C'est donc à la fin du XIXe siècle que l'on voit se stabiliser la langue écrite tiraillée entre différents parlers ou dialectes, grâce aux efforts conscients des traducteurs et hommes de lettres, et devenir proche de ce qu'elle est actuellement : emploi de la forme figée ще pour le futur, pluriel en и, usage des formes longues et courtes de l'article défini masculin, désinences des verbes du deuxième groupe, remplacement de lettres qui ne se prononçaient déjà plus, etc.

La traduction et la littérature

2.3.3. La littérature profane est-elle d’abord originale, traduite/adaptée, ou les deux à la fois ?

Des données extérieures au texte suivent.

(* ===== verification/Ledger.v ===== *)
(** The command ledger: the durable one
    ([src/constructicon/substrate/journal/_sqlite_control.py],
    [_sqlite_commands.py]) and its in-memory contract double
    ([src/constructicon/substrate/control.py]).

    A public method is one transaction. The seals beside a row and the
    witnesses of older eras, which no current writer makes, are not modelled.
    [owned] lists the domain facts the approval, channel, disposal and resume
    commands wrote, by the command that owns each: the commands modelled here
    write none. [now] is the reading of the clock. *)

From S2P Require Import Prelude Identity Address Run Effect Control.

(** ** Errors *)
Inductive ledger_damage :=
| CommandSelectors (command : string)
| CommandRowDamaged (command : string)
| UnknownCommand (command : string)
| ClaimContradicts (command : string)
| DifferentPlan (command : string)
| HistoricalDomainPlan (command : string)
| ResumePlanDamaged (command : string) (why : resume_damage)
| RejectedAfterFact (command fact : string)
| DifferentTerminal (command : string)
| NoImmutablePlan (command : string)
| TerminalWithoutPlan (command : string).
Inductive ledger_value :=
| InvalidKey (why : key_error)
| RequestHashMismatch
| PlannedWithNoPlan (command : string)
| TerminalWithNoResponse (command : string)
| LimitMustBePositive.
Inductive lexn :=
| LedgerDamaged (why : ledger_damage)
| CommandOwnershipLost (command owner : string) (epoch : nat)
| LedgerValue (why : ledger_value).

(** ** State *)
Record ledger := mkLedger {
  commands : list (string * CommandRecord);
  owned : list (string * string);
}.
Definition new_ledger : ledger := mkLedger [] [].
Definition L := eff ledger lexn.
Definition ledger_txn {A} (m : L A) : L A := λ s,
  match m s with (Ok a, s') => (Ok a, s') | (Raise e, _) => (Raise e, s) end.
Definition set_command (r : CommandRecord) (s : ledger) : ledger :=
  mkLedger (Dict.set r.(cmd_id) r s.(commands)) s.(owned).

Inductive claim_status := Claimed | Replayed | InProgress | Conflict.
#[export] Instance claim_status_eq_dec : EqDecision claim_status.
Proof. solve_decision. Defined.
Record CommandClaimResult := mkClaimResult {
  claim_outcome : claim_status;
  claimed : option CommandClaim;
  claim_record : option CommandRecord;
}.
#[export] Instance CommandClaimResult_eq_dec : EqDecision CommandClaimResult.
Proof. solve_decision. Defined.

(** ** What both ledgers share *)
Definition same_json (a b : json) : bool := bool_decide (canonical_text a = canonical_text b).
#[global] Arguments same_json : simpl never.
Definition derived_command_id (r : CommandRecord) : string :=
  command_id_for r.(cmd_actor).(actor_id) r.(cmd_operation) r.(cmd_key).
Section claim.
Context (actor : AuthenticatedActor) (operation key : string) (request_hash : Digest) (request : json).
Context (owner : string) (ttl now : Z).
Definition claim_id : string := command_id_for actor.(actor_id) operation key.
Definition fresh_claim (epoch : nat) : CommandClaim :=
  mkClaim claim_id actor.(actor_id) operation owner epoch (now + ttl).
Definition fresh_command : CommandRecord :=
  mkCommand claim_id actor operation key request_hash request CommandPrepared None None
    (Some owner) 1 (Some (now + ttl)%Z) now now None.
Definition names_another_request (r : CommandRecord) : bool :=
  negb (bool_decide (r.(cmd_actor).(actor_id) = actor.(actor_id))
        && bool_decide (r.(cmd_operation) = operation) && bool_decide (r.(cmd_key) = key)
        && bool_decide (r.(cmd_request_hash) = request_hash) && same_json r.(cmd_request) request).
Definition lease_live (r : CommandRecord) : bool :=
  match r.(cmd_lease) with Some at_ => bool_decide (now < at_)%Z | None => false end.
Definition reclaimed (r : CommandRecord) : CommandRecord :=
  mkCommand r.(cmd_id) r.(cmd_actor) r.(cmd_operation) r.(cmd_key) r.(cmd_request_hash) r.(cmd_request)
    r.(cmd_state) r.(cmd_plan) r.(cmd_response) (Some owner) (S r.(cmd_epoch)) (Some (now + ttl)%Z)
    r.(cmd_created) now r.(cmd_completed).
End claim.
Definition with_plan (plan : json) (now : Z) (r : CommandRecord) : CommandRecord :=
  mkCommand r.(cmd_id) r.(cmd_actor) r.(cmd_operation) r.(cmd_key) r.(cmd_request_hash) r.(cmd_request)
    r.(cmd_state) (Some plan) r.(cmd_response) r.(cmd_owner) r.(cmd_epoch) r.(cmd_lease)
    r.(cmd_created) now r.(cmd_completed).
Definition with_terminal (state : command_state) (response : json) (now : Z) (r : CommandRecord) : CommandRecord :=
  mkCommand r.(cmd_id) r.(cmd_actor) r.(cmd_operation) r.(cmd_key) r.(cmd_request_hash) r.(cmd_request)
    state r.(cmd_plan) (Some response) None r.(cmd_epoch) None r.(cmd_created) now (Some now).
(** Whether a claim is of this command, and whether it still owns it. *)
Definition claim_matches (c : CommandClaim) (r : CommandRecord) : bool :=
  bool_decide (r.(cmd_actor).(actor_id) = c.(cc_actor)) && bool_decide (r.(cmd_operation) = c.(cc_operation)).
Definition claim_owns (c : CommandClaim) (r : CommandRecord) : bool :=
  bool_decide (r.(cmd_state) = CommandPrepared) && bool_decide (r.(cmd_owner) = Some c.(cc_owner))
  && bool_decide (r.(cmd_epoch) = c.(cc_epoch)).
Definition lost (c : CommandClaim) : lexn := CommandOwnershipLost c.(cc_command) c.(cc_owner) c.(cc_epoch).
(** Stored responses compare by their bytes. *)
Definition same_response (r : CommandRecord) (response : json) : bool :=
  match r.(cmd_response) with Some stored => same_json stored response | None => false end.
(** The guards of the plan write boundary. *)
Definition plan_guards (r : CommandRecord) : result lexn () :=
  match validated_new_resume_command_plan r with
  | Raise why => Raise (LedgerDamaged (ResumePlanDamaged r.(cmd_id) why))
  | Ok _ => if validated_new_domain_command_plan r then Ok tt
            else Raise (LedgerDamaged (HistoricalDomainPlan r.(cmd_id)))
  end.

(** ** The durable ledger *)

(** Every redundant identity and the lifecycle columns of a row. *)
Definition command_row_ok (r : CommandRecord) : bool :=
  bool_decide (r.(cmd_id) = derived_command_id r)
  && bool_decide (r.(cmd_request_hash) = command_request_hash r.(cmd_request))
  && is_ok (validate_idempotency_key r.(cmd_key))
  && match r.(cmd_state) with
     | CommandPrepared =>
         bool_decide (r.(cmd_response) = None) && bool_decide (r.(cmd_completed) = None)
         && bool_decide (is_Some r.(cmd_owner)) && bool_decide (is_Some r.(cmd_lease))
     | _ =>
         bool_decide (is_Some r.(cmd_response)) && bool_decide (is_Some r.(cmd_plan))
         && bool_decide (is_Some r.(cmd_completed)) && bool_decide (r.(cmd_owner) = None)
         && bool_decide (r.(cmd_lease) = None)
     end.
(** Selected by the relational identity or by the one the row derives. *)
Definition command_selected (id : string) (kr : string * CommandRecord) : Prop :=
  kr.1 = id ∨ derived_command_id kr.2 = id.
#[export] Instance command_selected_dec id kr : Decision (command_selected id kr).
Proof. unfold command_selected. apply _. Defined.
Definition command_for_id (s : ledger) (id : string) : result lexn (option CommandRecord) :=
  match filter (command_selected id) s.(commands) with
  | [] => Ok None
  | [(_, r)] =>
      if negb (command_row_ok r) then Raise (LedgerDamaged (CommandRowDamaged id))
      else if decide (r.(cmd_id) ≠ id) then Raise (LedgerDamaged (CommandSelectors id))
      else Ok (Some r)
  | _ => Raise (LedgerDamaged (CommandSelectors id))
  end.
Definition command (id : string) : L (option CommandRecord) :=
  let* s := get in lift (command_for_id s id).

La traduction joua un rôle central dans la formation d'une littérature profane originale écrite en bulgare, ce fut un peu un laboratoire expérimental où se formèrent écrivains et lecteurs, comme en témoigne le développement de la prose originale et de la prose traduite au XVIIIe siècle : durant les premières décennies, la prose traduite « cohabita » avec une prose nationale aux formes anciennes (folklore, damaskini, littérature religieuse, etc.) ; peu à peu, la prose traduite devint le centre de la vie littéraire, et reléguant la littérature nationale au second plan. À partir de 1845-1850, on voit apparaître une poésie originale et le théâtre se développer considérablement, à partir d'œuvres traduites dans un premier temps. C'est des années 1860 que datent les premières œuvres en prose écrites en bulgare, qui restreignirent peu à peu l'importance de la prose traduite. Après les années d'intense adaptation (ou « bulgarisation »), entre 1850 et 1860, la traduction finit par acquérir la place qu'elle a aujourd'hui.

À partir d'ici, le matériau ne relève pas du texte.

(* ===== verification/LedgerSpec.v ===== *)
(** What every history of ledger calls keeps ([Ledger]): rows that are what
    their identities say, and records that only ever move forward. *)

From S2P Require Import Prelude Identity Address Run Effect JournalSpec EffectSpec Control Ledger.

(** ** The invariant *)
Record ledger_ok (s : ledger) : Prop := {
  lo_keys : NoDup (Dict.keys s.(commands));
  lo_rows kr : kr ∈ s.(commands) → kr.1 = kr.2.(cmd_id) ∧ command_row_ok kr.2 = true;
}.
Lemma ledger_ok_new : ledger_ok new_ledger.
Proof. split; [constructor|]. by intros kr ?%elem_of_nil. Qed.
Lemma row_identity r : command_row_ok r = true → r.(cmd_id) = derived_command_id r.
Proof. unfold command_row_ok. rewrite !andb_true_iff, !bool_decide_eq_true. tauto. Qed.
Lemma command_good s id : ledger_ok s → command_for_id s id = Ok (Dict.get id s.(commands)).
Proof.
  intros [Hk Hr]. unfold command_for_id.
  assert (∀ kr, kr ∈ s.(commands) → kr.1 = derived_command_id kr.2) as Hd.
  { intros kr Hkr. destruct (Hr kr Hkr) as [-> ?]. by apply row_identity. }
  assert (filter (command_selected id) s.(commands)
    = match Dict.get id s.(commands) with Some r => [(id, r)] | None => [] end) as ->.
  { rewrite <-(filter_selected derived_command_id) by done. by apply filter_iff_elem. }
  destruct (Dict.get id (commands s)) as [r|] eqn:E; [|done].
  apply Dict.get_elem, Hr in E as [Hid Hok]. simpl in *. rewrite Hok. cbn [negb].
  by rewrite decide_False by (intros Hn; by apply Hn).
Qed.
Lemma get_row s id r : ledger_ok s → Dict.get id s.(commands) = Some r → r.(cmd_id) = id ∧ command_row_ok r = true.
Proof. intros Hok H%Dict.get_elem. by destruct (lo_rows s Hok _ H). Qed.
Lemma set_command_ok s r : ledger_ok s → command_row_ok r = true → ledger_ok (set_command r s).
Proof.
  intros [Hk Hr] Hrow. split; [by apply Dict.NoDup_keys_set|].
  intros kr [->|Hin]%Dict.elem_of_set; [done|by apply Hr].
Qed.
Lemma get_set_command s r id :
  Dict.get id (commands (set_command r s)) = if decide (id = r.(cmd_id)) then Some r else Dict.get id s.(commands).
Proof. simpl. case_decide as H; [subst; apply Dict.get_set_eq|by apply Dict.get_set_ne]. Qed.

(** The rows each write makes. *)
Lemma fresh_row actor op key h req owner ttl now :
  is_ok (validate_idempotency_key key) = true → h = command_request_hash req →
  command_row_ok (fresh_command actor op key h req owner ttl now) = true.
Proof.
  intros Hk ->. unfold command_row_ok. cbn [fresh_command cmd_id cmd_request_hash cmd_request cmd_key cmd_state].
  rewrite Hk. by rewrite !bool_decide_eq_true_2 by done.
Qed.
Lemma prepared_row r : command_row_ok r = true → terminal r = false →
  r.(cmd_state) = CommandPrepared ∧ r.(cmd_response) = None ∧ is_Some r.(cmd_owner) ∧ is_Some r.(cmd_lease).
Proof.
  unfold command_row_ok, terminal. destruct (cmd_state r); [|done..].
  rewrite !andb_true_iff, !bool_decide_eq_true. tauto.
Qed.
Lemma terminal_row r : command_row_ok r = true → terminal r = true →
  is_Some r.(cmd_response) ∧ is_Some r.(cmd_plan) ∧ r.(cmd_owner) = None.
Proof.
  unfold command_row_ok, terminal. destruct (cmd_state r); [done|..];
    rewrite !andb_true_iff, !bool_decide_eq_true; tauto.
Qed.
Lemma reclaimed_row r owner ttl now : command_row_ok r = true → terminal r = false →
  command_row_ok (reclaimed owner ttl now r) = true.
Proof.
  unfold command_row_ok, terminal. destruct r as [? ? ? ? ? ? [| |]]; [|done..].
  simpl. rewrite !andb_true_iff, !bool_decide_eq_true. intros [((? & ?) & ?) [[[? ?] ?] ?]] _. by split_and!.
Qed.
Lemma planned_row r plan now : command_row_ok r = true → terminal r = false →
  command_row_ok (with_plan plan now r) = true.
Proof.
  unfold command_row_ok, terminal. destruct r as [? ? ? ? ? ? [| |]]; [|done..].
  done.
Qed.
Lemma finished_row r state response now : command_row_ok r = true → is_Some r.(cmd_plan) →
  state ≠ CommandPrepared → command_row_ok (with_terminal state response now r) = true.
Proof.
  unfold command_row_ok. destruct r. simpl. rewrite !andb_true_iff, !bool_decide_eq_true.
  intros [((? & ?) & ?) _] ? Hs. destruct state; [done|..];
    rewrite !andb_true_iff, !bool_decide_eq_true; split_and!; done || by eexists.
Qed.

(** ** The calls over a sound ledger *)
Section calls.
Context (s : ledger) (Hok : ledger_ok s).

2.3.4. La traduction joue-t-elle un rôle dans le développement des formes, des genres et des courants littéraires ?

Oui, voir les points développés plus haut.

C'est à des traductions de la poésie russe (notamment faites par Petko Slaveïkov) que l'on doit l'introduction du système syllabotonique (qui joue sur le nombre de syllabes et l'alternance de syllabes accentuées et de syllabes non accentuées) encore en vigueur dans la poésie bulgare du XXe siècle.

Les débuts de la dramaturgie bulgare doivent beaucoup à la traduction, notamment aux pièces de Molière (L'avare surtout) au terme d'un processus de traduction/adaptation/imitation. Ainsi, ce que l'on considère comme étant la première pièce bulgare, Mihal [51] (1853), est en fait l'adaptation faite par Sava Dobroplodni (1820-1894) d'une adaptation grecque très libre de L'avare. C'est aussi la première pièce qui est jouée sur les territoires bulgares, en 1856, dans la ville de Choumène.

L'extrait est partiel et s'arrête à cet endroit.